Lemma py_mul_nan (a b : float) :
  is_nan (py_mul a b) = is_nan a || is_nan b || zero_times_infinity a b.
Proof.
  destruct a as [sa | sa | | sa ma ea], b as [sb | sb | | sb mb eb];
    try reflexivity.
  apply binary_round_aux_exact_not_nan. lia.
Qed.

(** ** Error bounds on exact values *)

Lemma pow2_pos (e : Z) : (0 < pow2 e)%Q.
Proof. apply Qpower_0_lt. reflexivity. Qed.

Lemma pow2_add (a b : Z) : (pow2 (a + b) == pow2 a * pow2 b)%Q.
Proof. apply Qpower_plus. discriminate. Qed.

Lemma pow2_inject (k : Z) : 0 <= k -> (inject_Z (2 ^ k) == pow2 k)%Q.
Proof. intros Hk. apply (Zpower_Qpower 2 k Hk). Qed.


Lemma mag_shift (m k e : Z) : 0 <= k -> (mag (m * 2 ^ k) e == mag m (k + e))%Q.
Proof.
  intros Hk. unfold mag. rewrite inject_Z_mult, pow2_inject, pow2_add by exact Hk.
  ring.
Qed.

Lemma mag_pow2 (m a b : Z) : (mag m (a + b) == pow2 a * mag m b)%Q.
Proof. unfold mag. rewrite pow2_add. ring. Qed.

Lemma mag_mul (m1 e1 m2 e2 : Z) :
  (mag m1 e1 * mag m2 e2 == mag (m1 * m2) (e1 + e2))%Q.
Proof. unfold mag. rewrite inject_Z_mult, pow2_add. ring. Qed.

(** An integer inequality between mantissas, read at a common exponent. *)
Lemma mag_le (m1 m2 e : Z) : m1 <= m2 -> (mag m1 e <= mag m2 e)%Q.
Proof.
  intros H. unfold mag. apply Qmult_le_compat_r.
  - rewrite <- Zle_Qle. exact H.
  - apply Qlt_le_weak, pow2_pos.
Qed.

Lemma mag_plus (m1 m2 e : Z) : (mag (m1 + m2) e == mag m1 e + mag m2 e)%Q.
Proof. unfold mag. rewrite inject_Z_plus. ring. Qed.

Lemma mag_abs_bound (x y z c e : Z) :
  c * Z.abs (x - y) <= z ->
  (inject_Z c * Qabs (mag x e - mag y e) <= mag z e)%Q.
Proof.
  intros H. 
  assert (Hx : (mag x e - mag y e == mag (x - y) e)%Q).
  { unfold Z.sub. rewrite mag_plus. unfold mag. rewrite inject_Z_opp. ring. }
  rewrite Hx. unfold mag at 1. rewrite Qabs_Qmult, (Qabs_pos (pow2 e)) by apply Qlt_le_weak, pow2_pos.
  change (Qabs (inject_Z (x - y))) with (inject_Z (Z.abs (x - y))).
  rewrite Qmult_assoc, <- inject_Z_mult.
  apply (mag_le _ _ e H).
Qed.
(** * Venue repository: serialisation helpers of the venues API

    A shallow embedding of [serialize], [deserialize], [deserializeImage],
    [getPriceClass], [getEntranceFeeRange] and [getCapacityRange], together
    with the part of the JavaScript runtime those functions rely on
    (truthiness, property access on plain data, numeric comparison,
    [Array.prototype.reduce] and [Array.prototype.map]). *)

From Stdlib Require Import Ascii String QArith Qminmax Lqa.
From stdpp Require Import gmap strings pretty list fin_maps sorting.

Set Warnings "-register-all".

(** ** Plain JavaScript data *)

(** Numbers are rationals, every finite double being one, or NaN: the code
    only compares numbers, tests them against zero and takes a maximum.
    Objects are finite maps from property names to values. *)
Inductive value : Type :=
  | VUndef
  | VNull
  | VBool (b : bool)
  | VNum (q : Q)
  | VNaN
  | VStr (s : string)
  | VArr (l : list value)
  | VObj (m : gmap string value).

Inductive error : Type :=
  | TypeError
  | HostError.

Inductive result (A : Type) : Type :=
  | Ok (a : A)
  | Throw (e : error).
Arguments Ok {A} a.
Arguments Throw {A} e.

(** [if (v)] *)
Definition truthy (v : value) : bool :=
  match v with
  | VUndef | VNull | VNaN => false
  | VBool b => b
  | VNum q => negb (Qeq_bool q 0)
  | VStr s => negb (String.eqb s "")
  | VArr _ | VObj _ => true
  end.

(** [o.k] where [o] is known not to be [undefined] or [null]: a property
    that is not there reads as [undefined]; plain arrays and primitives
    carry none of the names this module reads. *)
Definition get (o : value) (k : string) : value :=
  match o with
  | VObj m => default VUndef (m !! k)
  | _ => VUndef
  end.

(** The property [k] that [o] itself holds, if any. *)
Definition own (o : value) (k : string) : option value :=
  match o with
  | VObj m => m !! k
  | _ => None
  end.

(** [undefined] or [null] *)
Definition nullish (v : value) : bool :=
  match v with
  | VUndef | VNull => true
  | _ => false
  end.

(** [o.k] in general: reading a property of [undefined] or [null] throws. *)
Definition member (o : value) (k : string) : result value :=
  match o with
  | VUndef | VNull => Throw TypeError
  | _ => Ok (get o k)
  end.

(** [o.k = v] on the value [o] refers to.  The module is not in strict
    mode: writing a property of a primitive is silently dropped.  Named
    properties of arrays are not tracked. *)
Definition set (o : value) (k : string) (v : value) : value :=
  match o with
  | VObj m => VObj (<[k := v]> m)
  | _ => o
  end.

(** [delete o.k] *)
Definition del (o : value) (k : string) : value :=
  match o with
  | VObj m => VObj (delete k m)
  | _ => o
  end.

(** [a[i]] for a numeric index literal [i]. *)
Definition item (a : value) (i : nat) : result value :=
  match a with
  | VUndef | VNull => Throw TypeError
  | VArr l => Ok (default VUndef (l !! i))
  | VStr s =>
      Ok (match String.get i s with
          | Some c => VStr (String c EmptyString)
          | None => VUndef
          end)
  | VObj m => Ok (default VUndef (m !! pretty i))
  | VBool _ | VNum _ | VNaN => Ok VUndef
  end.

(** ** Collaborators outside this module *)

Record PriceClassRanges : Type := {
  coke : list Q;
  beer : list Q;
}.

(** Modelled from the spec: the city configuration of shared/cityConfig,
    which is not among the sources: a currency code, the price-class lower
    bounds of each beverage and the entrance-fee lower bounds. *)
Record CityConf : Type := {
  currency : value;
  priceClassRanges : PriceClassRanges;
  entranceFeeRanges : list Q;
}.

(** Modelled from the spec: what this module imports.  [cityConfig_get] is
    the lookup of shared/cityConfig ([Ok None] when it returns [undefined],
    [Throw] when it fails); [VENUE_CAPACITY_RANGES] is the table of
    shared/constants; [unidecode_other] is what the unidecode package does
    with an argument that is not an all-ASCII string; [ToNumber_other] is
    the runtime's numeric coercion of strings, arrays and objects. *)
Record host : Type := {
  cityConfig_get : value → value → result (option CityConf);
  VENUE_CAPACITY_RANGES : list Q;
  unidecode_other : value → result value;
  ToNumber_other : value → option Q;
}.
End dispatch.

(** ** Spawning *)

Lemma fits_check (pd : Process) :
  (chan_size pd <? 0) || (chan_max_Term <? chan_size pd)
  || (chan_max_Tuple <? chan_size pd) = false <-> fits pd.
Proof.
  unfold fits. rewrite !orb_false_iff, !Z.ltb_ge. tauto.
Qed.

Lemma Spawn_returns (pd : Process) (args : list Value) (order : list term.Pid)
    (s : State) :
  fits pd ->
  exists pid s', Spawn pd args order s = Ok (pid, s').
Proof.
  intros Hfits%fits_check. rewrite Spawn_unfold, Hfits. by eauto.
Qed.

Lemma Spawn_faults (pd : Process) (args : list Value) (order : list term.Pid)
    (s : State) :
  ~ fits pd -> Spawn pd args order s = Panic.
Proof.
  intros Hfits. rewrite Spawn_unfold.
  destruct (_ || _) eqn:Hc; [done|]. by apply fits_check in Hc.
Qed.

Lemma Spawn_caps (pd : Process) (args : list Value) (order : list term.Pid)
    (s s' : State) (pid : term.Pid) :
  Spawn pd args order s = Ok (pid, s') ->
  exists pcs,
    channels (node s') !! pid = Some pcs /\
    cap_of (heap s') (in_ pcs) = Some (chan_size pd) /\
    cap_of (heap s') (inFrom pcs) = Some (chan_size pd).
Proof.
  rewrite Spawn_unfold. destruct (_ || _); [done|].
  intros [= <- <-]. simpl. eexists.
  split; [apply lookup_insert_eq|]. simpl.
  rewrite !lookup_app_r by lia.
  rewrite Nat.sub_diag.
  by replace (S (length (heap s)) - length (heap s))%nat with 1%nat by lia.
Qed.

(** C6, as the code has it.  [Spawn] reads one option, ["chan-size"].  It
    faults when the option holds a negative integer, or an integer above
    the largest size for which the runtime makes the direct or the
    attributed queue.  Otherwise it returns, the identity it returns has an
    entry in the process table, and the direct and the attributed queue of
    the entry have the capacity that the option holds, and the capacity 100
    when the option is missing or holds no integer. *)
Theorem Spawn_queue_capacities (pd : Process) (args : list Value)
    (order : list term.Pid) (s : State) :
  let size :=
    match Behaviour pd !! "chan-size"%string with
    | Some (VInt z) => z
    | _ => 100
    end in
  if (size <? 0) || (chan_max_Term <? size) || (chan_max_Tuple <? size)
  then Spawn pd args order s = Panic
  else
    exists pid s' pcs,
      Spawn pd args order s = Ok (pid, s') /\
      channels (node s') !! pid = Some pcs /\
      cap_of (heap s') (in_ pcs) = Some size /\
      cap_of (heap s') (inFrom pcs) = Some size.
Proof.
  cbv zeta. fold (chan_size pd).
  destruct (_ || _) eqn:Hcheck.
  - apply Spawn_faults. intros Hfits%fits_check. congruence.
  - apply fits_check in Hcheck.
    destruct (Spawn_returns pd args order s Hcheck) as (pid & s' & Hs).
    destruct (Spawn_caps _ _ _ _ _ _ Hs) as (pcs & Hcaps).
    by exists pid, s', pcs.
Qed.

(** ** Publication *)

Lemma creation_writes_app (tr1 tr2 : list Event) :
  creation_writes (tr1 ++ tr2) = creation_writes tr1 ++ creation_writes tr2.
Proof. apply omap_app. Qed.

Lemma accepting_app (tr1 tr2 : list Event) :
  accepting (tr1 ++ tr2) = accepting tr1 || accepting tr2.
Proof. apply existsb_app. Qed.


Section handshake.

Variable ALIVE2_RESP : Z.
Variable Read_ALIVE2_RESP : list Z -> Z * bool.
Variable netKernel : Process.
Variable globalNameServer : Process.


Lemma prepareProcesses_wf (o1 o2 : list term.Pid) (s s' : State) :
  wf s ->
  prepareProcesses netKernel globalNameServer o1 o2 s = Ok s' ->
  wf s'.
Proof.
  intros Hwf. unfold prepareProcesses.
  destruct (Spawn netKernel [VNode] o1 s) as [[p1 s1]|] eqn:H1; [|done].
  simpl.
  destruct (Spawn globalNameServer [VNode] o2 (Register "net_kernel" p1 s1))
    as [[p2 s2]|] eqn:H2; [|done].
  simpl. intros [= <-]. apply Register_wf.
  eapply Spawn_wf; [|exact H2]. apply Register_wf. by eapply Spawn_wf.
Qed.

Lemma Publish_wf (port : Z) (listen_ok : bool) (replies : list (list Z))
    (o1 o2 : list term.Pid) (s : State) :
  wf s ->
  wf (Publish ALIVE2_RESP Read_ALIVE2_RESP netKernel globalNameServer
              port listen_ok replies o1 o2 s).2.
Proof.
  intros Hwf. unfold Publish. destruct listen_ok; [|done]. cbn [negb].
  destruct (epmdC _ _ replies) as [[c|]|]; try done.
  destruct (c =? 99); [done|]. destruct (c =? 100); [done|].
  match goal with
  | |- context [prepareProcesses _ _ _ _ ?s0] =>
      assert (Hwf0 : wf s0) by done;
      destruct (prepareProcesses netKernel globalNameServer o1 o2 s0)
        as [s'|] eqn:Hp
  end; [|done].
  by eapply prepareProcesses_wf.
Qed.

(** The first answer of the daemon decides what [epmdC] sends. *)
Lemma epmdC_first_answer (body : list Z) (rest : list (list Z)) :
  epmdC ALIVE2_RESP Read_ALIVE2_RESP ((ALIVE2_RESP :: body) :: rest) =
  Ok (Some (let '(creation, ok) := Read_ALIVE2_RESP (ALIVE2_RESP :: body) in
            if ok then creation else 99)).
Proof.
  simpl. rewrite Z.eqb_refl.
  by destruct (Read_ALIVE2_RESP (ALIVE2_RESP :: body)) as [c []].
Qed.


End handshake.

End properties.

(** ** The theorems at work *)

Section at_work.

Local Existing Instance demo_runtime.

Lemma boot_fresh : boot "eclus@localhost" "secret" = Ok fresh.
Proof. reflexivity. Qed.

Lemma served_wf : wf served.
Proof. apply (bool_decide_unpack _). by vm_compute. Qed.

Lemma served_echo : registered (node served) !! "echo"%string = Some pid0.
Proof. by vm_compute. Qed.
(** * btcvol-cli: the model submission tool ([btcvol_submit_old.py])

    A shallow embedding of the submission pipeline

      Validator -> Extractor -> Structure Builder -> Config Updater
                -> Deployment Trigger -> Status Poller

    Text is a [string] whose characters are the code points 0..255; the
    file system, the clock, the container runtime and the effects the
    script performs are explicit state, threaded through a small
    state-and-exception monad.  The argument parser, [json.load],
    [yaml.safe_load] and [yaml.dump] are library code: they are parameters
    of the program. *)

From Stdlib Require Import String Ascii List ZArith NArith Bool Lia DecimalString.
Import ListNotations.

Local Open Scope string_scope.
Local Open Scope Z_scope.

(** ** Python [str] operations *)

Module Str.

Local Open Scope char_scope.

Definition in_range (lo hi c : ascii) : bool := ((lo <=? c) && (c <=? hi))%char.

(** [str.lower] on the code points below 256: A-Z and the accented capitals
    U+00C0..U+00DE (the multiplication sign U+00D7 apart) move up by 32. *)
Definition lower_char (c : ascii) : ascii :=
  if in_range "A" "Z" c then ascii_of_nat (nat_of_ascii c + 32)
  else if in_range "192" "222" c && negb (Ascii.eqb c "215")
       then ascii_of_nat (nat_of_ascii c + 32)
  else c.
(** * videoCache: a shallow embedding of [src/videoCache.js]

    The module stores VAST documents of video bids on a remote cache
    (batched, debounced) or in a process-wide local map, and correlates
    the cache server's answers back to the bids.

    Conventions of the embedding
    - A JavaScript string is the Rocq string of its UTF-8 bytes.
      Concatenation, comparison and the search for a substring are then
      those of the byte strings; the number of code units ([js_length])
      and the code units themselves ([latin1], for [btoa]) are read off
      the bytes.
    - A JavaScript number is a binary64 floating-point number, a
      [spec_float] of the Standard Library with precision 53 and
      exponent bound 1024; [Num z] is the number of the integer [z].
      The length of an array or of a string is a count and stays a
      natural number.
    - [undefined] is [None] of an [option]; values that come out of
      [JSON.parse] are of type [json].
    - Bid objects are shared mutable objects: they live in a heap and the
      batch entries hold references to them.
    - Calls to collaborators ([logError], [logWarn], [addBidToAuction],
      the completion callback, [ajax], [setTimeout]) are recorded in a
      trace, in program order.
    - [JSON.parse] and the conversion of a string to a number are
      parameters of the definitions that call them. *)

From Stdlib Require Import ZArith QArith Qround Ascii String DecimalString Lia SpecFloat.
From stdpp Require Import base option list gmap strings functions.

Local Open Scope Z_scope.
Set Warnings "-register-all".
#[local] Arguments String.append !s1 s2 : simpl nomatch.

(** ** JavaScript values *)

Module JS.

Definition dq : string := String (ascii_of_nat 34) EmptyString.
Definition nl : string := String (ascii_of_nat 10) EmptyString.

Definition Z_to_string (n : Z) : string :=
  NilEmpty.string_of_int (Z.to_int n).

Definition nat_to_string (n : nat) : string := Z_to_string (Z.of_nat n).

(** *** Numbers *)

(** The numbers are the [spec_float]s in canonical form, as [dyadic],
    [Number_add] and [decimal] return them. *)
Definition number : Type := spec_float.

(** The number nearest to [m * 2 ^ e]. *)
Definition dyadic (m e : Z) : number := binary_normalize 53 1024 m e false.

(** The number nearest to the integer [z]; it is [z] itself up to
    [2 ^ 53]. *)
Definition Num (z : Z) : number := dyadic z 0.

(** [x + y] *)
Definition Number_add (x y : number) : number := SFadd 53 1024 x y.

(** [x > 0] *)
Definition gt0 (x : number) : bool := SFltb (S754_zero false) x.

(** The value of a finite number, as a fraction. *)
Definition finite_value (x : number) : option Q :=
  match x with
  | S754_zero _ => Some (inject_Z 0)
  | S754_finite s m e =>
      Some (if 0 <=? e then inject_Z (cond_Zopp s (Zpos m) * 2 ^ e)
            else Qmake (cond_Zopp s (Zpos m)) (2 ^ Z.to_pos (- e)))
  | S754_infinity _ | S754_nan => None
  end.

(** The value of a number that is whole. *)
Definition integer_value (x : number) : option Z :=
  match x with
  | S754_zero _ => Some 0
  | S754_finite s m e =>
      if 0 <=? e then Some (cond_Zopp s (Zpos m) * 2 ^ e)
      else if Zpos m mod 2 ^ (- e) =? 0
           then Some (cond_Zopp s (Zpos m / 2 ^ (- e)))
           else None
  | S754_infinity _ | S754_nan => None
  end.

(** A count against a number: the comparison of the two values, none
    with [NaN]. *)
Definition compare_count (n : nat) (x : number) : option comparison :=
  match x with
  | S754_nan => None
  | S754_infinity s => Some (if s then Gt else Lt)
  | _ =>
      match finite_value x with
      | Some q => Some (inject_Z (Z.of_nat n) ?= q)%Q
      | None => None
      end
  end.

(** *** Number::toString

    The digits are those of the shortest decimal [s * 10 ^ (n - k)],
    [s] of [k] digits, that denotes the number, the one nearest to it
    when several of that length do. *)

(** The number nearest to [p / q]. *)
Definition round_ratio (p q : positive) : number :=
  let '(mz, ez, lz) := SFdiv_core_binary 53 1024 (Zpos p) 0 (Zpos q) 0 in
  binary_round_aux 53 1024 false mz ez lz.

(** The number nearest to [s * 10 ^ q]. *)
Definition decimal (s : positive) (q : Z) : number :=
  if 0 <=? q then dyadic (Zpos s * 10 ^ q) 0
  else round_ratio s (Z.to_pos (10 ^ (- q))).

Definition same_number (x y : number) : bool :=
  match x, y with
  | S754_finite false m e, S754_finite false m' e' => Pos.eqb m m' && Z.eqb e e'
  | _, _ => false
  end.

Section Digits.

(** The number [x], above zero, and its value [num / den]. *)
Variables num den : Z.
Variable x : number.

(** [num / den < 10 ^ n] *)
Definition below_pow10 (n : Z) : bool :=
  if 0 <=? n then num <? den * 10 ^ n else num * 10 ^ (- n) <? den.

(** The [n] with [10 ^ (n - 1) <= num / den < 10 ^ n], searched from a
    first guess. *)
Fixpoint decade (fuel : nat) (n : Z) : Z :=
  match fuel with
  | O => n
  | S fuel' =>
      if below_pow10 (n - 1) then decade fuel' (n - 1)
      else if below_pow10 n then n
      else decade fuel' (n + 1)
  end.

(** With [k] digits: of the two multiples of [10 ^ (n - k)] around
    [num / den], the one that denotes [x], the nearer one when both do
    (the even one when they are as near). *)
Definition candidate (n : Z) (k : Z) : option (positive * Z) :=
  let q := n - k in
  let a := if 0 <=? q then num else num * 10 ^ (- q) in
  let b := if 0 <=? q then den * 10 ^ q else den in
  let f := a / b in
  let c := f + 1 in
  let okf := same_number (decimal (Z.to_pos f) q) x in
  let okc := same_number (decimal (Z.to_pos c) q) x in
  let up := if c =? 10 ^ k then (1%positive, n + 1) else (Z.to_pos c, n) in
  let down := (Z.to_pos f, n) in
  if okf && okc then
    match 2 * a ?= (2 * f + 1) * b with
    | Lt => Some down
    | Gt => Some up
    | Eq => if Z.even f then Some down else Some up
    end
  else if okf then Some down
  else if okc then Some up
  else None.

- [WORK TASK]: Looking at the material above, please copy exactly every line from its first line through the line containing "(** ** Error bounds on exact values *)", with both ends included and nothing else.

- [FINAL ANSWER]:
Lemma py_mul_nan (a b : float) :
  is_nan (py_mul a b) = is_nan a || is_nan b || zero_times_infinity a b.
Proof.
  destruct a as [sa | sa | | sa ma ea], b as [sb | sb | | sb mb eb];
    try reflexivity.
  apply binary_round_aux_exact_not_nan. lia.
Qed.

(** ** Error bounds on exact values *)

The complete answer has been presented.